Ein Wendepunkt der musikalischen Zeitalter, ein Start- und Knackpunkt der Moderne war die Einführung des Glissando, des gleitenden Übergangs zwischen ganzen Tönen als fundamentale Möglichkeit, außerhalb der bis dahin etablierten Skalen in mikrotonalen Feinheiten zu agieren. Die kasachische, nach Berlin nun in London lebende Violinistin und elektroakustische Komponistin Galya Bisengalieva hat den Effekt für ihr sensationelles Debüt Aralkum wiederholt mit neuem Leben gefüllt. Auf ihrem zweiten Album Polygon (One Little Independent, 20. Oktober) ist es sogar das zentrale Stilmittel. Dem Thema angemessen, denn das titelgebende Polygon ist ein verstrahltes, lebensfeindliches Testgelände für Atomwaffen in der kasachischen Steppe, eines der weniger bekannten Desaster des Anthropozän. Und es gibt kaum ein besseres Stilmittel als das Streicher-Glissando, um das Unbehagen, den Stress der permanenten niedrigschwelligen Bedrohung, die die nukleare Verseuchung darstellt (und auf hunderttausende Jahre hinaus weiter darstellen wird), in Töne zu fassen.
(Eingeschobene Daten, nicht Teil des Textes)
(* ===== verification/CacheFrame.v ===== *)
(** * What the operations of the read cache leave alone

    [fixes f m]: running [m] does not change the part [f] of the state.  The
    system calls change nothing but the directory and the count of calls, so a
    part that does not look at those ([Blind]) is fixed by all of them.

    Each counter of the cache is meant to be a sum over its index.  [defect] is
    how far the counters are from those sums; no operation changes it. *)
From S2P Require Import Prelude CacheBits CacheState CacheRoom CacheWhole CacheBlocks CacheSub CacheBehind.
Open Scope Z_scope.

Definition fixes {A X} (f : cache -> X) (m : CM A) : Prop := forall s, f (m s).2 = f s.
(** Both results of a step, from a precondition. *)
Definition triple {A} (P : cache -> Prop) (m : CM A) (Q : A -> cache -> Prop) : Prop :=
  forall s, P s -> Q (m s).1 (m s).2.
Definition keeps {A} (P : cache -> Prop) (m : CM A) : Prop := triple P m (fun _ => P).

Section Rules.
Context {X : Type} (f : cache -> X).

Lemma fix_bind {A B} (m : CM A) (k : A -> CM B) : fixes f m -> (forall a, fixes f (k a)) -> fixes f (cbind m k).
Proof. intros Hm Hk s. unfold cbind. specialize (Hm s). destruct (m s) as [a s']. simpl in Hm. by rewrite (Hk a s'). Qed.
Lemma fix_then {A B} (m : CM A) (k : CM B) : fixes f m -> fixes f k -> fixes f (cthen m k).
Proof. intros Hm Hk s. unfold cthen. by rewrite Hk, Hm. Qed.
Lemma fix_ret {A} (a : A) : fixes f (cret a).
Proof. done. Qed.
Lemma fix_get {A} (g : cache -> A) : fixes f (cget g).
Proof. done. Qed.
(** A read is followed knowing what was read. *)
Lemma fix_read {A B} (g : cache -> A) (k : A -> CM B) :
  (forall s, f (k (g s) s).2 = f s) -> fixes f (cbind (cget g) k).
Proof. intros H s. apply H. Qed.
(** The same from one state, where something is known. *)
Lemma fix_then_at {A B} (m : CM A) (k : CM B) s : f (m s).2 = f s -> fixes f k -> f (cthen m k s).2 = f s.
Proof. intros Hm Hk. unfold cthen. by rewrite Hk. Qed.
Lemma fix_bind_at {A B} (m : CM A) (k : A -> CM B) s : f (m s).2 = f s -> (forall a, fixes f (k a)) -> f (cbind m k s).2 = f s.
Proof. intros Hm Hk. unfold cbind. destruct (m s) as [a s']. by rewrite (Hk a s'). Qed.
Lemma fix_at {A} (m : CM A) s : fixes f m -> f (m s).2 = f s.
Proof. intros H. apply H. Qed.
Lemma fix_mod g : (forall s, f (g s) = f s) -> fixes f (cmod g).
Proof. intros H s. apply H. Qed.
Lemma fix_foreach {A} (l : list A) (g : A -> CM unit) : (forall x, fixes f (g x)) -> fixes f (cforeach l g).
Proof. intros H. induction l; simpl; [done|]. by apply fix_then. Qed.
Lemma fix_if {A} (b : bool) (m n : CM A) : fixes f m -> fixes f n -> fixes f (if b then m else n).
Proof. by destruct b. Qed.
End Rules.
Es sind die interessantesten Künstler:innen, die es sich nicht bequem machen im einmal Erreichten. Vor allem wenn sich das Gelungene in nur einer Handvoll Studioalben und Soundtracks scheinbar mühelos an die inspirative und qualitative Spitze eines lange etablierten, tendenziell sogar ausgespielt wirkenden Genres wie der Piano-Neoklassik setzt – wie die Arbeit der in Berlin und Warschau lebenden Hania Rani. Vermutlich liegt es daran, dass sich hinter ihren instrumentalen Klavier- oder Keyboard-Arrangements schon von Beginn an ausgewachsen schlaue wie sensible Pop-Stücke verbargen. Geniale Songs, die unterschwellig immer da waren, sich auf Ghosts (Gondwana Records, 6. Oktober) zu folkig-elektronischem Pop mit Vocals und mitunter sogar über sanften Beats erstmals frei entfalten dürfen. Und in diesem Zusammenhang setzt sich Rani ebenfalls direkt an die Spitze.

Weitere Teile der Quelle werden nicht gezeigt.